┌────────

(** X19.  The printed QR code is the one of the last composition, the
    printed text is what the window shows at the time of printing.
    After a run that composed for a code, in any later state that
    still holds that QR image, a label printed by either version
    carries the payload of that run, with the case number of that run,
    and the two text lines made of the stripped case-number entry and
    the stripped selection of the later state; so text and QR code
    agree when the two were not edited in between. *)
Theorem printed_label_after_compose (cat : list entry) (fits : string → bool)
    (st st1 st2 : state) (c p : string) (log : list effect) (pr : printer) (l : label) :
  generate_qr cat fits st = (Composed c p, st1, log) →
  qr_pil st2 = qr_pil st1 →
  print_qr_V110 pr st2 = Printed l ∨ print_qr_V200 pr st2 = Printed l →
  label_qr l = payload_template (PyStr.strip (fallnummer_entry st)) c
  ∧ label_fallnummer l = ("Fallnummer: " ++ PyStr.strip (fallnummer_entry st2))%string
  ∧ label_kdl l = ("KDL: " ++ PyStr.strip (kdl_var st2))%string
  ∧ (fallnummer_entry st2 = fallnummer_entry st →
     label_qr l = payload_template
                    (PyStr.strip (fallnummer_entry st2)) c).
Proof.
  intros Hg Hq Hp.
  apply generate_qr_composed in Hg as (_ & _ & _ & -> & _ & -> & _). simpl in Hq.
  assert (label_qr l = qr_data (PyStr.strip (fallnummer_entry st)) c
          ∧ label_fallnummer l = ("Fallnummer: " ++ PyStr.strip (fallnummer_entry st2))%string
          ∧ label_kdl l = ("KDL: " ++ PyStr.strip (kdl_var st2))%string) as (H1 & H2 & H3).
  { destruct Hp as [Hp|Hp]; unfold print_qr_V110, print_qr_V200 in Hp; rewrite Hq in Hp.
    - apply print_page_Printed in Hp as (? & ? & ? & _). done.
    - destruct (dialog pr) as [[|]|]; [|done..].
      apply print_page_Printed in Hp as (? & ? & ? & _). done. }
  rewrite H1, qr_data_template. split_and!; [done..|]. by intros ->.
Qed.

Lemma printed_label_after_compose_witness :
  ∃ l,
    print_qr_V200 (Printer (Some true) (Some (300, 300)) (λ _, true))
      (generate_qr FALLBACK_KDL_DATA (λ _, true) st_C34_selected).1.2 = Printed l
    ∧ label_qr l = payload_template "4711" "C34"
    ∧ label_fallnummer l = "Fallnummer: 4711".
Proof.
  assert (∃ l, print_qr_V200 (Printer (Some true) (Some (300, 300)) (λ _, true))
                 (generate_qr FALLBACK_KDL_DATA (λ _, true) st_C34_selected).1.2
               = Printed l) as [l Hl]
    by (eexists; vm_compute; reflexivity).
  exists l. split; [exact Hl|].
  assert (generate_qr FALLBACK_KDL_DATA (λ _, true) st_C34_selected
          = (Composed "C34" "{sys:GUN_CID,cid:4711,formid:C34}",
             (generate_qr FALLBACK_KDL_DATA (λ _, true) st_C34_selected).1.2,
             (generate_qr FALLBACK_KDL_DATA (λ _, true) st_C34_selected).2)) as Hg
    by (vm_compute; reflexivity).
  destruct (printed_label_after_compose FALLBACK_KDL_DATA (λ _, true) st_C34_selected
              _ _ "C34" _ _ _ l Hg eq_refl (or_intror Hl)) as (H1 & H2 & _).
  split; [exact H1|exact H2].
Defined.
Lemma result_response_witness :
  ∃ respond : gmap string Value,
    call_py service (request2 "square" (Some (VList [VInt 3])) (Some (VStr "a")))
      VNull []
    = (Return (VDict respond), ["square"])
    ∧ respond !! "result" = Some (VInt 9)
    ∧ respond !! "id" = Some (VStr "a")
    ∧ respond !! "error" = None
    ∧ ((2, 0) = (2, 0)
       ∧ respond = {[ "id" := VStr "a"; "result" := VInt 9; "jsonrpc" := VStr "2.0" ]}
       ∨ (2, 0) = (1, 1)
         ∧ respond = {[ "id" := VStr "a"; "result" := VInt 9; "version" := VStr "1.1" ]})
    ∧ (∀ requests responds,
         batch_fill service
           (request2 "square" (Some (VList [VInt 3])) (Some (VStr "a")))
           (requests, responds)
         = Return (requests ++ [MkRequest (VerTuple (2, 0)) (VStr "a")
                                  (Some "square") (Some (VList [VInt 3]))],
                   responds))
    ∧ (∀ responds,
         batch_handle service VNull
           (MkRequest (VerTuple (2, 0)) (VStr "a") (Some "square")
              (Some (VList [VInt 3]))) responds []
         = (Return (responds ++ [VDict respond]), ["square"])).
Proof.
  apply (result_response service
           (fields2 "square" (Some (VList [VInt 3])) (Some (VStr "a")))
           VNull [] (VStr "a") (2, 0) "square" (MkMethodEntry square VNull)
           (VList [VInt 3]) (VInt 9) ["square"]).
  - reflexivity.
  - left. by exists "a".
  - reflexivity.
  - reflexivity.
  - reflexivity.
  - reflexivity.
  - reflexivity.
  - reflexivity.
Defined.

└────────

Both the first line of the data above and the line with "Theorem printed_label_after_compose (cat" must be included; please return exactly those lines and the ones between them.

TASK SOLUTION
(** X19.  The printed QR code is the one of the last composition, the
    printed text is what the window shows at the time of printing.
    After a run that composed for a code, in any later state that
    still holds that QR image, a label printed by either version
    carries the payload of that run, with the case number of that run,
    and the two text lines made of the stripped case-number entry and
    the stripped selection of the later state; so text and QR code
    agree when the two were not edited in between. *)
Theorem printed_label_after_compose (cat : list entry) (fits : string → bool)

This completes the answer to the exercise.